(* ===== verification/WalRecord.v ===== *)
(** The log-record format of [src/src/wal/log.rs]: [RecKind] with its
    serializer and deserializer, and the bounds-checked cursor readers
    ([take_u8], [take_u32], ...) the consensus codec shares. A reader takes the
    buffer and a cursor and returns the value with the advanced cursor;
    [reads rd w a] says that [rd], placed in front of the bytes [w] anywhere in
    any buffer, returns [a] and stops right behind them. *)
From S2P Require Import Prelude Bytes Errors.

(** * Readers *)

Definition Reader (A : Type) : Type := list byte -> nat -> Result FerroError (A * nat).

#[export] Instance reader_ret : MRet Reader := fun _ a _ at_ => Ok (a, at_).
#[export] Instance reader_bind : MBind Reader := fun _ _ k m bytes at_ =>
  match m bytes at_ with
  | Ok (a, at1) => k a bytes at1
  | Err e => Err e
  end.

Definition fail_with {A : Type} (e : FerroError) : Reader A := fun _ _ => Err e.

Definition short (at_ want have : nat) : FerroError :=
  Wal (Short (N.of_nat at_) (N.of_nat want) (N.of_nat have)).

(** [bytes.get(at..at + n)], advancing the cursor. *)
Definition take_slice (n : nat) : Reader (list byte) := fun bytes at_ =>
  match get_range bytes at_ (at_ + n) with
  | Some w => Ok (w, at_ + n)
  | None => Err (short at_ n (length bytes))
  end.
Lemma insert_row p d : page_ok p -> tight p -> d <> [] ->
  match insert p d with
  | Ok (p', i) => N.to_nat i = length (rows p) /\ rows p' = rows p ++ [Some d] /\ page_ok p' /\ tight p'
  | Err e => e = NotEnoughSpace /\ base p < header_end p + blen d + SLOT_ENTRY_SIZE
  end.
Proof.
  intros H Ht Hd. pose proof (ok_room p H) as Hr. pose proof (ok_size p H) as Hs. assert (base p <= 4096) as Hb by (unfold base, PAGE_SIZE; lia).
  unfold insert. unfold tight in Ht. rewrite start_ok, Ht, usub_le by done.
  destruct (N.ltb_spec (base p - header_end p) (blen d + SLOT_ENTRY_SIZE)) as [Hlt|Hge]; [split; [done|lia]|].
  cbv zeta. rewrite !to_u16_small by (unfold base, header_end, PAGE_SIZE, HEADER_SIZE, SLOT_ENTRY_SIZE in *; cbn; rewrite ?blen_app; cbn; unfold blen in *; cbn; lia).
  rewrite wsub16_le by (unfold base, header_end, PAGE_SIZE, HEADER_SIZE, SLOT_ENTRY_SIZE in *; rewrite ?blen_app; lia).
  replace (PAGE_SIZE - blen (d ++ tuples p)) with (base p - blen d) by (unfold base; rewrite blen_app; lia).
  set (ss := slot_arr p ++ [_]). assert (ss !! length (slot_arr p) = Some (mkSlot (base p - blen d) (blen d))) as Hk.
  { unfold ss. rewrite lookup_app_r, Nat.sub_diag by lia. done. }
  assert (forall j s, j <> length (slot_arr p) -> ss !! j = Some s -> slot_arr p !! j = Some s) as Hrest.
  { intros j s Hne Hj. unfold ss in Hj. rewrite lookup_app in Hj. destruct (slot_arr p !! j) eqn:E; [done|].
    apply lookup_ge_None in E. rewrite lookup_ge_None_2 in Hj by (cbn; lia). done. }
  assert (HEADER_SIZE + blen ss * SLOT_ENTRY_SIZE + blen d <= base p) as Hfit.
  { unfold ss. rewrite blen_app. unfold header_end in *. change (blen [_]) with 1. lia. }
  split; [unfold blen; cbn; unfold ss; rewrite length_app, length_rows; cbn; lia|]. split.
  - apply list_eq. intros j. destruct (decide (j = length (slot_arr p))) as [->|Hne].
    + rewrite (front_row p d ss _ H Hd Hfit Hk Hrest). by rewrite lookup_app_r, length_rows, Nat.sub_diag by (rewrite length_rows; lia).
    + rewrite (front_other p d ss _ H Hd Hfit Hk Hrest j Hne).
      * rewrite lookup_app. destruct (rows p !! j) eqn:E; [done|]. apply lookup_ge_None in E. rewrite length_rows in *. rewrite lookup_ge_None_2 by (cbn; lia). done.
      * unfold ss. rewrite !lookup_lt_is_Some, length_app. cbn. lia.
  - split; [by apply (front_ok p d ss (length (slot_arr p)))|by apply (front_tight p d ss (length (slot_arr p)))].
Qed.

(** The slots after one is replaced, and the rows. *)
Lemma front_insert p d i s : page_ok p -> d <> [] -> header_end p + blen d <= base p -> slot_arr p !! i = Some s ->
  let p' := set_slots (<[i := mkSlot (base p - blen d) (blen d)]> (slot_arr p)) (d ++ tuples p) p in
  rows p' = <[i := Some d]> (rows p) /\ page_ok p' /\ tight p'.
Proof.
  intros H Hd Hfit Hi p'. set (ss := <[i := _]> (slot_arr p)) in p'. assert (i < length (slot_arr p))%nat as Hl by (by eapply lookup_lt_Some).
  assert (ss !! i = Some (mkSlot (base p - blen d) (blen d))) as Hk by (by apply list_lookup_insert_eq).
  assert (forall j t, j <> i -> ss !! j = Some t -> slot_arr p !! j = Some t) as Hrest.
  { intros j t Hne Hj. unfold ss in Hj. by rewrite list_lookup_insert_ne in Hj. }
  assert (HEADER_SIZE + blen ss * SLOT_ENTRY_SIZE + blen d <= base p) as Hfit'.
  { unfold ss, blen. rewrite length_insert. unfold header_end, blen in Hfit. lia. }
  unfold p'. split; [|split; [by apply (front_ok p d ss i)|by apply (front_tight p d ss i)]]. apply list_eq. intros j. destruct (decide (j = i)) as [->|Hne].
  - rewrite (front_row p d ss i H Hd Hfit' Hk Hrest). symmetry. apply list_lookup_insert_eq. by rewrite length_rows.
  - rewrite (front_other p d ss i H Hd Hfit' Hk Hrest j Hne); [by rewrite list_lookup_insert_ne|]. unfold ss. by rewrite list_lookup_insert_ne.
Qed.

************

Aim of the exercise >>
Every line in the listing that holds "Lemma" belongs in the answer.

Final answer >>
Lemma insert_row p d : page_ok p -> tight p -> d <> [] ->
Lemma front_insert p d i s : page_ok p -> d <> [] -> header_end p + blen d <= base p -> slot_arr p !! i = Some s ->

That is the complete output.